How Have Employer Costs for Employee Compensation Changed?

Jan 02, 2019
| Michael Altiero
Employer costs for compensation

With unemployment rates dropping to near all-time lows and job creation growing from month to month, the labor market is as healthy as it has been since before the Great Recession.

But this market growth has had a somewhat unexpected impact on employers big and small – attracting and retaining talent is harder than ever.

This has caused employers to alter recruiting strategies, improve their employer branding, and continuously asses their compensation packages to remain competitive.

But has this meant compensation growth for employees? New data that was released in mid-September, when compared to the same data from one year ago, show that there is an increase.
 

Employer Costs for Employee Compensation – 2017 vs. 2018

On September 18th, the Bureau of Labor Statistics released their June 2018 Employer Costs for Employee Compensation data. The report revealed a few interesting statistics around compensation.

In June 2018, employer costs for employee compensation averaged $36.22 per hour worked. Wages and salaries made up 68.3% of this number at $24.72 per hour, and benefit costs averaged $11.50 per hour, which made up the remaining 31.7%.
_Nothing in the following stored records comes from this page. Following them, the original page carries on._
Lemma init_body t :
  exists b', tp_rep b' (if Z.of_nat (length t) <=? max_tuple then [MkSlot true t] else [])
    /\ init_and_insert t zeroed
       = (b', if Z.of_nat (length t) <=? max_tuple then Ok 0 else Err (ETupleTooLarge (Z.of_nat (length t)) max_tuple)).
Proof.
  destruct (tp_init_rep zeroed length_zeroed) as (b1 & E1 & R1). unfold init_and_insert.
  rewrite E1, (free_space_rep _ _ R1).
  assert (Hm : Z.max 0 (Z.of_nat BLOCK_SIZE - Z.of_nat (tuples_size [] + slot_pos (length (A := tuple_slot) []) + SLOT_SIZE)) = max_tuple).
  { unfold tuples_size, max_tuple. cbn [fmap list_fmap sum_list sum_list_with length]. plia. }
  rewrite Hm. assert (Hf : spec_fits [] t = (Z.of_nat (length t) <=? max_tuple)).
  { unfold spec_fits, tuples_size, max_tuple. cbn [fmap list_fmap sum_list sum_list_with length].
    destruct (Z.leb_spec (Z.of_nat (length t)) 8157); [apply Nat.leb_le|apply Nat.leb_gt]; plia. }
  rewrite <- Hf. destruct (spec_fits [] t) eqn:E.
  - destruct (tp_insert_some _ _ R1 t E) as (b2 & E2 & R2). rewrite E2. exists b2. split; [exact R2|reflexivity].
  - rewrite (tp_insert_none _ _ R1 t E). exists b1. split; [exact R1|reflexivity].
Qed.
How do these numbers compare to June 2017? Let’s take a look at the data from last year’s report.

One year ago, the Bureau of Labor Statistics showed that employer costs for employee compensation averaged $35.28 per hour worked. Wages and salaries averaged $24.10 per hour (68.3%) and benefits averaged $11.18 per hour (31.7%).

The data shows that all three numbers grew over the last year:
 
  • Employer costs for employee compensation – around 2.6% increase
  • Wages and salaries – around 2.6% increase
  • Employee benefits – around 2.9% increase

These numbers are interesting, as they show that while all numbers have increased, employer costs increased more for employee benefits than they did for wages.

While we know that healthcare costs continue to rise year after year, these results are notable as they show how important benefits are with recruiting and retention today. As a matter of fact, a recent MetLife survey found that 83% of employees would be willing to take a small pay cut in order to have better benefit choices.
 

How Much Do Employers Contribute to Different Employee Benefits?

Now that we know employers are contributing more to both wages and benefits in 2018 compared to 2017, we can also explore where employers are investing their resources for various benefits.

The same study broke out employer contributions to compensation by different benefits. Since the study focuses on private industry employees, we will look at those statistics.

Employer costs for employee benefits made up 30.4% of total employer costs (the remaining 69.6% went to wages and salary). Here is the percentage breakdown of employer contribution to various benefits:
 
  • Paid leave – 7.0%
  • Supplemental pay – 3.8%
  • Insurance – 7.9%
    • Health – 7.5%
  • Retirement and savings – 3.9%
    • Defined benefit – 1.7%
    • Defined contribution – 2.3%
  • Legally required – 7.7%

The 2017 report also breaks down employer contribution to various benefits, and from them we can see some changes in how employers approach benefit costs (total percentage was 30.4% in the private industry, the same as this year):
 
  • Paid leave – 6.9%
  • Supplemental pay – 3.5%
  • Insurance – 8%
    • Health – 7.5%
  • Retirement and savings – 4.1%
    • Defined benefit – 1.9%
    • Defined contribution – 2.2%
  • Legally required – 7.8%

Comparing this data from 2017 and 2018 shows how employer contributions have shifted. It’ll be interesting to see how these trends further change in the future.
 

Employers Continue to Make Changes to Overcome Recruiting and Retention Challenges

Since job seekers (and those who are currently employed) have more options and control over their job searches today than ever before, it’s become significantly more challenging for employers to attract top talent.

To make things even more difficult, the strong labor market is also making it easier for current employees to seek new opportunities, making retention just as critical as talent acquisition.

As the job market gets even more competitive over the next several years, employers will have to continually explore ways to stand out to job seekers while simultaneously improving employee happiness and engagement to ensure high retention rates.

And one way to do that is to add to and enhance employee benefit offerings as well as other perks that can help attract and retain talent.